• [Exercise instructions]: Copy the data exactly from the line that contains "Lemma patternQuadrant2Pixels_frame w" through the line that contains "Lemma fill_n_8_frame w", keeping both end lines and leaving out everything else.
━━━━━ Material for this task
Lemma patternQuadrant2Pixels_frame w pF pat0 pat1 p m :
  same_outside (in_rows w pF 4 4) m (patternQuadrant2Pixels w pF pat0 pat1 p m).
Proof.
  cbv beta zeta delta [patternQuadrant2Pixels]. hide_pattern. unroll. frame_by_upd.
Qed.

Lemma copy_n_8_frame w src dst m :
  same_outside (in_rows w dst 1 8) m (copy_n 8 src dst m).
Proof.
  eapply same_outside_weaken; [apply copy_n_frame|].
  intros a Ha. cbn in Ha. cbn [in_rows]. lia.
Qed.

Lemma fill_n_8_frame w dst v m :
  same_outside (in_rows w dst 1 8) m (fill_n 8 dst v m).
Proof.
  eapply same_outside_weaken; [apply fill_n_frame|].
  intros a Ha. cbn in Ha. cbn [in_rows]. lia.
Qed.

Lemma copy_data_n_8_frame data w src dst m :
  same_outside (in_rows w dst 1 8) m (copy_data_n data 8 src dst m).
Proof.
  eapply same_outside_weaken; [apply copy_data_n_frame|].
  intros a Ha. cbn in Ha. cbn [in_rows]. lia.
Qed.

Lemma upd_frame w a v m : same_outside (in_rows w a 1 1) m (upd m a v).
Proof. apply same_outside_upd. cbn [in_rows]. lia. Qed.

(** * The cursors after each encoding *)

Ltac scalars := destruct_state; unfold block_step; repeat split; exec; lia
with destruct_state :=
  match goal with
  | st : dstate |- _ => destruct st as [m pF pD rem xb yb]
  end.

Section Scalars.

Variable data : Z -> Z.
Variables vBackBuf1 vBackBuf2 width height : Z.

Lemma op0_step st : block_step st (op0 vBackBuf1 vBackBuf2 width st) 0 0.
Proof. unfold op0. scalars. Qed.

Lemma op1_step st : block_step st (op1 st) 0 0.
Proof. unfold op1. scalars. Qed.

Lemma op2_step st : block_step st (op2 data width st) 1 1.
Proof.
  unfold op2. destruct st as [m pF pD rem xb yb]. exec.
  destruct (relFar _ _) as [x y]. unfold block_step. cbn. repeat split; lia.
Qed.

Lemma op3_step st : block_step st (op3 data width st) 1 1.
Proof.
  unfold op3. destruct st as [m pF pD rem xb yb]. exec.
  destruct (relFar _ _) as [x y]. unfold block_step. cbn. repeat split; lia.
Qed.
━━━━━━━━━━
━━━━━ Material for this task
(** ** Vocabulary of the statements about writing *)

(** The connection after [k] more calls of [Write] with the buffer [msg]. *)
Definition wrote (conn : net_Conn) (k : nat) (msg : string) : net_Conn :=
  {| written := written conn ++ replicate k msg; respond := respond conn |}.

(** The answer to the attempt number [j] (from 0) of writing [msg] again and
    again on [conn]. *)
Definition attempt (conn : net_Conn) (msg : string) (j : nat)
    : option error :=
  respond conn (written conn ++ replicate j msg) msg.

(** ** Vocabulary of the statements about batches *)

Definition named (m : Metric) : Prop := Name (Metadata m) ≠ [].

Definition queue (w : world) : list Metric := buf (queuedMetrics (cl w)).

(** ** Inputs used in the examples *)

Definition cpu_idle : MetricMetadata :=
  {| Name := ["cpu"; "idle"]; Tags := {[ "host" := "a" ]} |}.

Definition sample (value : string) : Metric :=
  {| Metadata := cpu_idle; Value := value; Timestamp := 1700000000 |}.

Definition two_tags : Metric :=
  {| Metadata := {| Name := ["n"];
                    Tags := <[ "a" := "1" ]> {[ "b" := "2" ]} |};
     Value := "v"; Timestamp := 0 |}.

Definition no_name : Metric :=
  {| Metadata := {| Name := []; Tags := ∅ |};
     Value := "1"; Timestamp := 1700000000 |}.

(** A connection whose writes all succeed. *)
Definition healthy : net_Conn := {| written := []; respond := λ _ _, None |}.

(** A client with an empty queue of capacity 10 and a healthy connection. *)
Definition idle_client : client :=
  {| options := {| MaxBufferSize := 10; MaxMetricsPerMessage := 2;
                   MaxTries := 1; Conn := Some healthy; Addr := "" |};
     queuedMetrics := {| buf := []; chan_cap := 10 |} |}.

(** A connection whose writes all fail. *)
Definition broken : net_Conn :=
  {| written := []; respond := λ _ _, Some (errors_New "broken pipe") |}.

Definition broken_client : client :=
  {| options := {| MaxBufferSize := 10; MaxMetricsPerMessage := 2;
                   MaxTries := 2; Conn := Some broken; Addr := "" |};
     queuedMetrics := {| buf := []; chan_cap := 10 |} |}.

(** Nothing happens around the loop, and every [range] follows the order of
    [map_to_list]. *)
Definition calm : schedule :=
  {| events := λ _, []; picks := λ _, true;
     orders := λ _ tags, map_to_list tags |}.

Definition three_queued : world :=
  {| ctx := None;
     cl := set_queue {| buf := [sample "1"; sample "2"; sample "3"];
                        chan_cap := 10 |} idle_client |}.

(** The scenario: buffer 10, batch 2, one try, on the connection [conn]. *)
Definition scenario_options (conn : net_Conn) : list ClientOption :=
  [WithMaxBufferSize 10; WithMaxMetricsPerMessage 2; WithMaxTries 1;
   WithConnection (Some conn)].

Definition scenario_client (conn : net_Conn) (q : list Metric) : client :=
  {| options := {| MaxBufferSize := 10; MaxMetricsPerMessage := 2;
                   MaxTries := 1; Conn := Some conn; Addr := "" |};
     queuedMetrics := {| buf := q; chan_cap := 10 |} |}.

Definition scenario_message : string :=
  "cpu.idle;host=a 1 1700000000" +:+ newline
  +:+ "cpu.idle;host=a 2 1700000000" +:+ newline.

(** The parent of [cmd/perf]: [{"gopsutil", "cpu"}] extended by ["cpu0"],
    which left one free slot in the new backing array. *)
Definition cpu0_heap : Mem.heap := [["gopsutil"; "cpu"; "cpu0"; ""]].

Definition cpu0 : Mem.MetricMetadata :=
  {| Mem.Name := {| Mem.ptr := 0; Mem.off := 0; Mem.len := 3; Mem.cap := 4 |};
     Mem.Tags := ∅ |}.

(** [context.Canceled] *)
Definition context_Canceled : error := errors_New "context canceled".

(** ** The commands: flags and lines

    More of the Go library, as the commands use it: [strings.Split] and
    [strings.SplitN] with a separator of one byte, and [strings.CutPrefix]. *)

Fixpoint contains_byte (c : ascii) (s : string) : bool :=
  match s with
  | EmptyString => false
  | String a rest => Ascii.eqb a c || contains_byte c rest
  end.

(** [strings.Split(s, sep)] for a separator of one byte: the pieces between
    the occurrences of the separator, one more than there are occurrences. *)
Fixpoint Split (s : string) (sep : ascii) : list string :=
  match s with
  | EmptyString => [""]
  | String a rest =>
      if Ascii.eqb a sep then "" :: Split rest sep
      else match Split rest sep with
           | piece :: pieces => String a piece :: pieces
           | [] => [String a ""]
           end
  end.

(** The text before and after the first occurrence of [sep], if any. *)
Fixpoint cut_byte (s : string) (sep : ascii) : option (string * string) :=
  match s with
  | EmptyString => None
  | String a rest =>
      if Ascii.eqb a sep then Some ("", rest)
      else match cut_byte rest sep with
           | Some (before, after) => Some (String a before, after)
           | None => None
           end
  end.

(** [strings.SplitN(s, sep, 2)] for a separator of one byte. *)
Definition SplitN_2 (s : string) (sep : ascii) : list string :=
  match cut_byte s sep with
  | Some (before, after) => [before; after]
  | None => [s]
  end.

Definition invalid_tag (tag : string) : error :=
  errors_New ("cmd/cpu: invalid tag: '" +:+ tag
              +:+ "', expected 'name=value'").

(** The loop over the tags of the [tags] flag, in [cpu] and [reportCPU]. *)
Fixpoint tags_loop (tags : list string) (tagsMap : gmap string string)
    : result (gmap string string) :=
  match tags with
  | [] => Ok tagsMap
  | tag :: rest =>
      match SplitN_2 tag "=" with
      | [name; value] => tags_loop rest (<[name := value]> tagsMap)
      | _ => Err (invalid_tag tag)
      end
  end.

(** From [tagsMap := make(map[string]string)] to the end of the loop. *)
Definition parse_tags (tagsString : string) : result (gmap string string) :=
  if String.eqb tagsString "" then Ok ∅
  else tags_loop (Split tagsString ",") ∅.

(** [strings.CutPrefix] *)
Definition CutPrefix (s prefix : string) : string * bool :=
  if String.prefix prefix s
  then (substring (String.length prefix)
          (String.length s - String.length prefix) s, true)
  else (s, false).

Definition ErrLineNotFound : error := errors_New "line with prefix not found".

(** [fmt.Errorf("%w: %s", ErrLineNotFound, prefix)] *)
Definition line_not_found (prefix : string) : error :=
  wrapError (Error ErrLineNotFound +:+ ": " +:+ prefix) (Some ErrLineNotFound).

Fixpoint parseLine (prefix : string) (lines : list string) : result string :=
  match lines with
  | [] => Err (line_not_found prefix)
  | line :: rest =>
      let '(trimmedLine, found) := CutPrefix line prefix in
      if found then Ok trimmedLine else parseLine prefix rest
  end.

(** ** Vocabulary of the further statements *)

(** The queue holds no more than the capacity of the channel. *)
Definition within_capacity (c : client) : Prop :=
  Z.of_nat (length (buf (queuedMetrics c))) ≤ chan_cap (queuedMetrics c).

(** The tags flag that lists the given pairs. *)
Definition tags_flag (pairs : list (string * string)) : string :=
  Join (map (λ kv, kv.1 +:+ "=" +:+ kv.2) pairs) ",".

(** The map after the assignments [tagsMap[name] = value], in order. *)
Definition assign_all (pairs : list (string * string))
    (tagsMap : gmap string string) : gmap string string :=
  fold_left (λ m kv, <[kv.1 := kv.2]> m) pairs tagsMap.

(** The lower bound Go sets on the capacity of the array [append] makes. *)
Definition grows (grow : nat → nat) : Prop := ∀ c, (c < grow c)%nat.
━━━━━━━━━━
• [Exercise output]:
Lemma patternQuadrant2Pixels_frame w pF pat0 pat1 p m :
  same_outside (in_rows w pF 4 4) m (patternQuadrant2Pixels w pF pat0 pat1 p m).
Proof.
  cbv beta zeta delta [patternQuadrant2Pixels]. hide_pattern. unroll. frame_by_upd.
Qed.

Lemma copy_n_8_frame w src dst m :
  same_outside (in_rows w dst 1 8) m (copy_n 8 src dst m).
Proof.
  eapply same_outside_weaken; [apply copy_n_frame|].
  intros a Ha. cbn in Ha. cbn [in_rows]. lia.
Qed.

Lemma fill_n_8_frame w dst v m :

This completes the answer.